**What this task involves:**
The records below hold a stretch from the line with "(** The scan" through the line with "EmptyString => EmptyString"; return exactly those lines, ends included, and nothing more.

*** Block opens ***

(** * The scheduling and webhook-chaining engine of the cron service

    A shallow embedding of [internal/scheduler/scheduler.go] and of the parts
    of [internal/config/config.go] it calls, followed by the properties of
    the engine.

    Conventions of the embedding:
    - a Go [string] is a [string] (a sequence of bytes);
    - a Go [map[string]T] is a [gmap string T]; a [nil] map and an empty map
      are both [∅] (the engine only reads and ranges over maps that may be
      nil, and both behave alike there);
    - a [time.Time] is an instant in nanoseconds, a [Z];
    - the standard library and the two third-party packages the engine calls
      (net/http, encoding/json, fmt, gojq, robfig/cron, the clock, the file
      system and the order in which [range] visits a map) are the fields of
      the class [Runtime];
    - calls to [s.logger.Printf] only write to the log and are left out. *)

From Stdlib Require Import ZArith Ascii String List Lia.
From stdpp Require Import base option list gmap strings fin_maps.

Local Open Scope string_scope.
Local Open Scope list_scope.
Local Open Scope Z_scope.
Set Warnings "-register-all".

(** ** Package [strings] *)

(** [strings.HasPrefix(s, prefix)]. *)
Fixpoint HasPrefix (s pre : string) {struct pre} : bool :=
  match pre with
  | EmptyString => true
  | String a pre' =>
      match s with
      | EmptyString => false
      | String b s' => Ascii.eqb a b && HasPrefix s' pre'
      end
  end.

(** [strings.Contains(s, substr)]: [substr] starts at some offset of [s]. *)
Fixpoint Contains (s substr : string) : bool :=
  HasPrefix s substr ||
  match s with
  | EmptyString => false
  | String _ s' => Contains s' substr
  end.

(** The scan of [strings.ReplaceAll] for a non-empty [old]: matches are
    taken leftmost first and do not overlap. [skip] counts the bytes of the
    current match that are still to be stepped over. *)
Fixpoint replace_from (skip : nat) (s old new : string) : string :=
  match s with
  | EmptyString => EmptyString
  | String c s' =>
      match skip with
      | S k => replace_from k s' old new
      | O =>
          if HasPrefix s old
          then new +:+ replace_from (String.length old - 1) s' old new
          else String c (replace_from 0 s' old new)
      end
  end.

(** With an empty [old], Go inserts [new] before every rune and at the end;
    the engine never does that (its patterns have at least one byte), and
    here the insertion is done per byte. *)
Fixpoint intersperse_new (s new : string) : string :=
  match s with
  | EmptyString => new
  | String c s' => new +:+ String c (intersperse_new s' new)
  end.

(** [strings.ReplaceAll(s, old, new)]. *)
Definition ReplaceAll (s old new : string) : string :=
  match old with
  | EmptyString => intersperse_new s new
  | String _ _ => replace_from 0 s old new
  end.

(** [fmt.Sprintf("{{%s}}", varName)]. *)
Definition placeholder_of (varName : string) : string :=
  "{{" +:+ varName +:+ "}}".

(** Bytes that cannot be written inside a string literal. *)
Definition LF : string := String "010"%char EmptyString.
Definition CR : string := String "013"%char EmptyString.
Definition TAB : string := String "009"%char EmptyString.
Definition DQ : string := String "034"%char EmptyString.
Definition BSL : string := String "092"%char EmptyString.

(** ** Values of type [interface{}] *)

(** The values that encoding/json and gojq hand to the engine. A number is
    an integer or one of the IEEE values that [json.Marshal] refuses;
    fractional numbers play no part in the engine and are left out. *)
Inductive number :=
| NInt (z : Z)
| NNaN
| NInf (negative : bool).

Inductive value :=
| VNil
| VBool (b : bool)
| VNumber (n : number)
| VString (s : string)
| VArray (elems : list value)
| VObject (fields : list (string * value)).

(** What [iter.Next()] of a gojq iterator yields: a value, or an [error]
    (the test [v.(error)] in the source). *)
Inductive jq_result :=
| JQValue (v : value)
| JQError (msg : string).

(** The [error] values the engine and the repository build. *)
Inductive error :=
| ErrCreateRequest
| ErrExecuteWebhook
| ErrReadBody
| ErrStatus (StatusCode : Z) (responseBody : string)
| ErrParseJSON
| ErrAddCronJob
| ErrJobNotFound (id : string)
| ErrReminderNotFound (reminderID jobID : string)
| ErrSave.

*** Block closes ***
*** Block opens ***

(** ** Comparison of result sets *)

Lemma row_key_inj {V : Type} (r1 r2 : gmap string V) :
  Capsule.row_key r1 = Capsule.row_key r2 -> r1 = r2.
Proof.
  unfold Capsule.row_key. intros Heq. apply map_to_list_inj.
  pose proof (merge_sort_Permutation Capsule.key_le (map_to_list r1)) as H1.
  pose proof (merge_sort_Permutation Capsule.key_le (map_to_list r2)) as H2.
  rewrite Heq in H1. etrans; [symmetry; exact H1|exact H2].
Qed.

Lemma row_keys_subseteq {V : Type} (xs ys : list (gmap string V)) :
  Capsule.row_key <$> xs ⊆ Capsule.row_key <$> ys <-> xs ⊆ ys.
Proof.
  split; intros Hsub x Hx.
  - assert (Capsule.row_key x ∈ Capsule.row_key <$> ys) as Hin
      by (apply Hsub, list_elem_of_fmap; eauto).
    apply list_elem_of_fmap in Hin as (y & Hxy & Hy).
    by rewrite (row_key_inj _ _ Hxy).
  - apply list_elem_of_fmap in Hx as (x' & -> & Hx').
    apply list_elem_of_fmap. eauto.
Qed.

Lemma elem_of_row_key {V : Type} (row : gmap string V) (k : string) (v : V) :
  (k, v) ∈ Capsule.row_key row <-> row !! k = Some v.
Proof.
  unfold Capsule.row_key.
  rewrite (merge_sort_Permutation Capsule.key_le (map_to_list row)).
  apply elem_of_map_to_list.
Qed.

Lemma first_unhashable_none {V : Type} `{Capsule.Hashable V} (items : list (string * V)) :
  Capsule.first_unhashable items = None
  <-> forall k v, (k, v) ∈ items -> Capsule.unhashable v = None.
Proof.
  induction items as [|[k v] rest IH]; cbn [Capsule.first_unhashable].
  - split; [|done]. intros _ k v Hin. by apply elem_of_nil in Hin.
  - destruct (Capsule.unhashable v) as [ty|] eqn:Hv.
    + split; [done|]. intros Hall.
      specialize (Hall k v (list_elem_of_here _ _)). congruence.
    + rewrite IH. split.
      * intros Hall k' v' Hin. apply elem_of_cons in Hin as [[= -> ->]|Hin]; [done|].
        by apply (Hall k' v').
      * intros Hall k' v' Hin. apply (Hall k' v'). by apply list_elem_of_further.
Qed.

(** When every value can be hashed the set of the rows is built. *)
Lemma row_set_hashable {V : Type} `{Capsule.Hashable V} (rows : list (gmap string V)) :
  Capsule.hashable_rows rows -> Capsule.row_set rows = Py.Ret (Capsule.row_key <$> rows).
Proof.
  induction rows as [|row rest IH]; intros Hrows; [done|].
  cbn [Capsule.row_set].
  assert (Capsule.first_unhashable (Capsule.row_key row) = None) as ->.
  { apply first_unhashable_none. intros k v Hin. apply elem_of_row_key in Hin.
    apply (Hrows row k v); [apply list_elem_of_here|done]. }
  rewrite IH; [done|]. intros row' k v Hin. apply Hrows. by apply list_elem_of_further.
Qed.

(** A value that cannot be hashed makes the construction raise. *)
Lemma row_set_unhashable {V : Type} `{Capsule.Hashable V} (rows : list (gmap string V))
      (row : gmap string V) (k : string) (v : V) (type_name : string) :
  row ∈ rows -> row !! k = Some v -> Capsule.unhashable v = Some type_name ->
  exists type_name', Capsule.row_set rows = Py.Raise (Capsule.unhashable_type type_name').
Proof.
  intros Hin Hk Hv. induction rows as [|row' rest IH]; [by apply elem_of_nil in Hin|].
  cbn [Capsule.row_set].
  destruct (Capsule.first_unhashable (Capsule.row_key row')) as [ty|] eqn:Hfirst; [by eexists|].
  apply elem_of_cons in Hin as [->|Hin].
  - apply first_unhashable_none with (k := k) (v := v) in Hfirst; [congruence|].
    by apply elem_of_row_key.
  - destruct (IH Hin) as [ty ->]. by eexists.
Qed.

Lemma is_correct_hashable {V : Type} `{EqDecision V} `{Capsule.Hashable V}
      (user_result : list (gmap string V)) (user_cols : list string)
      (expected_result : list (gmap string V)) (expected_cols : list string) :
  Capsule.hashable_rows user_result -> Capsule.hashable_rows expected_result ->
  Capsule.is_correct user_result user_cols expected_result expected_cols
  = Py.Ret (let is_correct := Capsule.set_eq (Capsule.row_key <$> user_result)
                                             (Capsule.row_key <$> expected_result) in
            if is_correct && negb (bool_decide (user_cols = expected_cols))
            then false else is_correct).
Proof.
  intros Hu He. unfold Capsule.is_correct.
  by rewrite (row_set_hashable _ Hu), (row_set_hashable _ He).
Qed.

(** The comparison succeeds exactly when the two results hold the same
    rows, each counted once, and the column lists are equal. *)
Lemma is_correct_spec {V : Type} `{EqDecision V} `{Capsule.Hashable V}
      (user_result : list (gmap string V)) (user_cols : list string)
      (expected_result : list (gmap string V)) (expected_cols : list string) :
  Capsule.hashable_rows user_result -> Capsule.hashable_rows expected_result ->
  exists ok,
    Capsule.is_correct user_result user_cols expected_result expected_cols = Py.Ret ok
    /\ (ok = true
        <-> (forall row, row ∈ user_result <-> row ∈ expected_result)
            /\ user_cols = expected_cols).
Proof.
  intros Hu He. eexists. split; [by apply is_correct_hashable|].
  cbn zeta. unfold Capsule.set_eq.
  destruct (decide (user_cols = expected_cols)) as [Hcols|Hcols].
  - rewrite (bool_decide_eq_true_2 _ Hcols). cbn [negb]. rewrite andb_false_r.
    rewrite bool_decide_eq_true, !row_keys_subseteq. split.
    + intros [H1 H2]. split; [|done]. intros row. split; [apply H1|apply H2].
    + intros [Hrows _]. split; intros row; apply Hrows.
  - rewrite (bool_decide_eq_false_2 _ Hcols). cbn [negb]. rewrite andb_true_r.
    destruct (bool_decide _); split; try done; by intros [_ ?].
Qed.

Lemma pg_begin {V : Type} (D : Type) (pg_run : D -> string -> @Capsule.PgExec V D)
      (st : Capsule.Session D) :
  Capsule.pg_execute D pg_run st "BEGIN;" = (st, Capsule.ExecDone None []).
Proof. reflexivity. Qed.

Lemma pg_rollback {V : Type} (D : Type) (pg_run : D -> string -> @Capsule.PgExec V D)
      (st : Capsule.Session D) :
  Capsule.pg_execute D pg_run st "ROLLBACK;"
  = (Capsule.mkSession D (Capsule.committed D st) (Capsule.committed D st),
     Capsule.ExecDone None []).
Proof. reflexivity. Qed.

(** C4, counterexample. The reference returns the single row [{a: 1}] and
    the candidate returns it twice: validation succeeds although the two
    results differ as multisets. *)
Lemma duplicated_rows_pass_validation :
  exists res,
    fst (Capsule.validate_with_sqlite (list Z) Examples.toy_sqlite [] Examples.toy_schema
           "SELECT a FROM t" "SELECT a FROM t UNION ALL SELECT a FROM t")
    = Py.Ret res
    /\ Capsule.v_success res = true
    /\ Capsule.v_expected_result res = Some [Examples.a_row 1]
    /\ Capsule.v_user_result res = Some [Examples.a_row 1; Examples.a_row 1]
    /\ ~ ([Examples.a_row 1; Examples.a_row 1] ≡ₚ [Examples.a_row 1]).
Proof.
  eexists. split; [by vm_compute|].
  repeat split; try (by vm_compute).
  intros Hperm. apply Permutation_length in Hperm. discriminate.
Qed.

*** Block closes ***

**Expected answer:**
(** The scan of [strings.ReplaceAll] for a non-empty [old]: matches are
    taken leftmost first and do not overlap. [skip] counts the bytes of the
    current match that are still to be stepped over. *)
Fixpoint replace_from (skip : nat) (s old new : string) : string :=
  match s with
  | EmptyString => EmptyString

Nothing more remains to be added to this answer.